Zesraj się, a nie daj się – agent Tomek na rozkładówce GW

(  )
Gdy się na ostatnich nogach galopuje na oślep trudno zauważyć największą śmieszność, która w tym wypadku ulokowała się w opisie sylwetki agenta. W swoim ulubionym, komunistyczno-żydowskim stylu, GW obsobaczyła człowieka, obsikała nogawki, przerobiła na chłopka-rotropka.

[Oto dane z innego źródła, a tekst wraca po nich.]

(* ===== verification/BHeapRefine.v ===== *)
(** * The pointer heap implements the abstract heap

    [hrepr m h fh]: in memory [m], the [struct bheap] [h] of
    src/litmus2010/litmus/bheap.c represents the abstract heap [fh].  Every
    operation of [BHeap], run on a represented heap, terminates without a
    fault and leaves the heap that the operation of [BinForest] computes;
    nodes outside the heap are untouched. *)

From S2P Require Import Prelude BHeap BinForest.

#[global] Arguments merge {V} a b : simpl never.
#[global] Typeclasses Opaque addrs faddrs.

(** ** Steps of the machine *)
Section Steps.
Context {V : Type}.
Implicit Types (m : mem V) (n : bheap_node V).

Definition upd m (p : positive) n : mem V := mk_mem (<[p := n]> (nodes m)) (vars m).

Lemma load_bind {B} (k : bheap_node V -> M (mem V) B) m p n :
  nodes m !! p = Some n -> (x ← load (Some p); k x) m = k n m.
Proof. intros H. unfold mbind, M_bind, load. simpl. by rewrite H. Qed.

Lemma store_bind {B} (f : bheap_node V -> bheap_node V) (k : unit -> M (mem V) B) m p n :
  nodes m !! p = Some n -> (x ← store (Some p) f; k x) m = k tt (upd m p (f n)).
Proof. intros H. unfold mbind, M_bind, store. simpl. by rewrite H. Qed.

Lemma store_ok (f : bheap_node V -> bheap_node V) m p n :
  nodes m !! p = Some n -> store (Some p) f m = Some (tt, upd m p (f n)).
Proof. intros H. unfold store. simpl. by rewrite H. Qed.

Lemma gets_bind {A B} (f : mem V -> A) (k : A -> M (mem V) B) m :
  (x ← gets f; k x) m = k (f m) m.
Proof. done. Qed.

Lemma mret_bind {A B} (a : A) (k : A -> M (mem V) B) m : (x ← mret a; k x) m = k a m.
Proof. done. Qed.

Lemma bind_assoc {A B C} (c : M (mem V) A) (f : A -> M (mem V) B) (g : B -> M (mem V) C) m :
  (y ← (x ← c; f x); g y) m = (x ← c; y ← f x; g y) m.
Proof. unfold mbind, M_bind. by destruct (c m) as [[? ?]|]. Qed.

(** What an operation on the nodes [S] may change. *)
Definition frame_eq (S : list positive) m m' : Prop :=
  (forall p, p ∉ S -> nodes m' !! p = nodes m !! p) /\
  vars m' = vars m /\ dom (nodes m') = dom (nodes m).

Lemma frame_eq_refl S m : frame_eq S m m.
Proof. done. Qed.

Lemma frame_eq_trans S m1 m2 m3 : frame_eq S m1 m2 -> frame_eq S m2 m3 -> frame_eq S m1 m3.
Proof.
  intros (H1&V1&D1) (H2&V2&D2). split_and!; [|congruence|congruence].
  intros p Hp. rewrite H2, H1; done.
Qed.

Lemma frame_eq_weaken S S' m m' : S ⊆ S' -> frame_eq S m m' -> frame_eq S' m m'.
Proof. intros HS (H&?&?). split_and!; [|done..]. intros p Hp. apply H. set_solver. Qed.

Lemma frame_eq_upd S m p n n' : nodes m !! p = Some n -> p ∈ S -> frame_eq S m (upd m p n').
Proof.
  intros Hn HS. split_and!; [|done|].
  - intros q Hq. simpl. rewrite lookup_insert_ne; set_solver.
  - simpl. rewrite dom_insert_lookup_L; [done|by eauto].
Qed.

Lemma frame_eq_size S m m' : frame_eq S m m' -> size (nodes m') = size (nodes m).
Proof. intros (_&_&D). by rewrite <- !size_dom, D. Qed.

End Steps.

(** ** Representation of trees and root lists *)
Section Repr.
Context {V : Type}.
Implicit Types (N : gmap positive (bheap_node V)) (t : tree V) (ts : list (tree V)).

(** The address of the first root, or [last] for an empty list. *)
Definition hd_or (last : option positive) ts : option positive :=
  match ts with [] => last | t :: _ => Some (root_ptr t) end.

Definition tree_node (par nxt : option positive) t : bheap_node V :=
  mk_node par nxt (hd_or None (children t)) (Z.of_nat (deg t)) (root_val t) (root_ref t).

(** [t] is laid out in [N], with parent [par] and successor [nxt]. *)
Fixpoint trepr N (par nxt : option positive) t : Prop :=
  N !! root_ptr t = Some (tree_node par nxt t) /\
  match t with
  | Node p v r cs =>
      (fix go (cs : list (tree V)) : Prop :=
         match cs with
         | [] => True
         | c :: cs' => trepr N (Some p) (hd_or None cs') c /\ go cs'
         end) cs
  end.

Tymi starymi metodami pokazano publice prowincjonalnego lowelasa, zdziecinniałego macho, infantylnego Bonda i pomysł sam w sobie nie byłby zły, wszak do 
bólu sprawdzony, gdyby nie pewien drobiazg.

Miernoty z GW zapomniały, że ten „najpiękniejszy z całej wsi” z owłosioną klatą, furą i komórą w zupełności wystarczył, żeby poderwać:  
europejską posłankę z wielkiego miasta;
ukraińską gwiazdę TVN;
doktora transplantologa,
a niewiele zabrakło, żeby sama Jolka Pierwsza Dama Kwaśniewska uległa wdziękom.
Muszę przyznać, że przedstawiony profil agenta Tomka w jakimś stopniu oddaje rzeczywistość, faktem jest, że osobowość i styl bycia pana Tomasza zalatuje czarem PGR-u, ale jakimż genialnym strategiem musiał być przełożony agenta.
Ktoś musiał zbudować profil psychologiczny przedstawicieli środowiska, tak zwanych warszawskich salonów i dopasował do profilu odpowiednie narzędzia. Agent Tomek okazał się strzałem w dziesiątkę, zauroczył lepsze towarzycho, ponieważ zadziałały atawizmy towarzycha.
Wszystkie te gwiazdy pozbierane z Bielawy, Łowicza, Żyrardowa, Pucka, Biłgoraja i Czeladzi, zobaczyły w amancie swoje dzieciństwo, wczesną młodość oraz głęboko skrywane kompleksy wieku średniego.

Prawidłowość jest następująca: im bardziej wieśniacko biuletyn żydowskich komunistów przedstawia rys psychologiczny agenta Tomka, tym celniej charakteryzuje: europejską posłankę PO z wielkiego miasta Legnica, błogosławionego męczennika Garlickiego, Ołenę Marczuk, prześladowaną cichodajkę ściągniętą z sopockiej rury i wreszcie samą Jolkę Pierwszą Damę Kwaśniewską. I to cały pożytek z intelektualnej marności pismaków biuletynu żydowskich komunistów.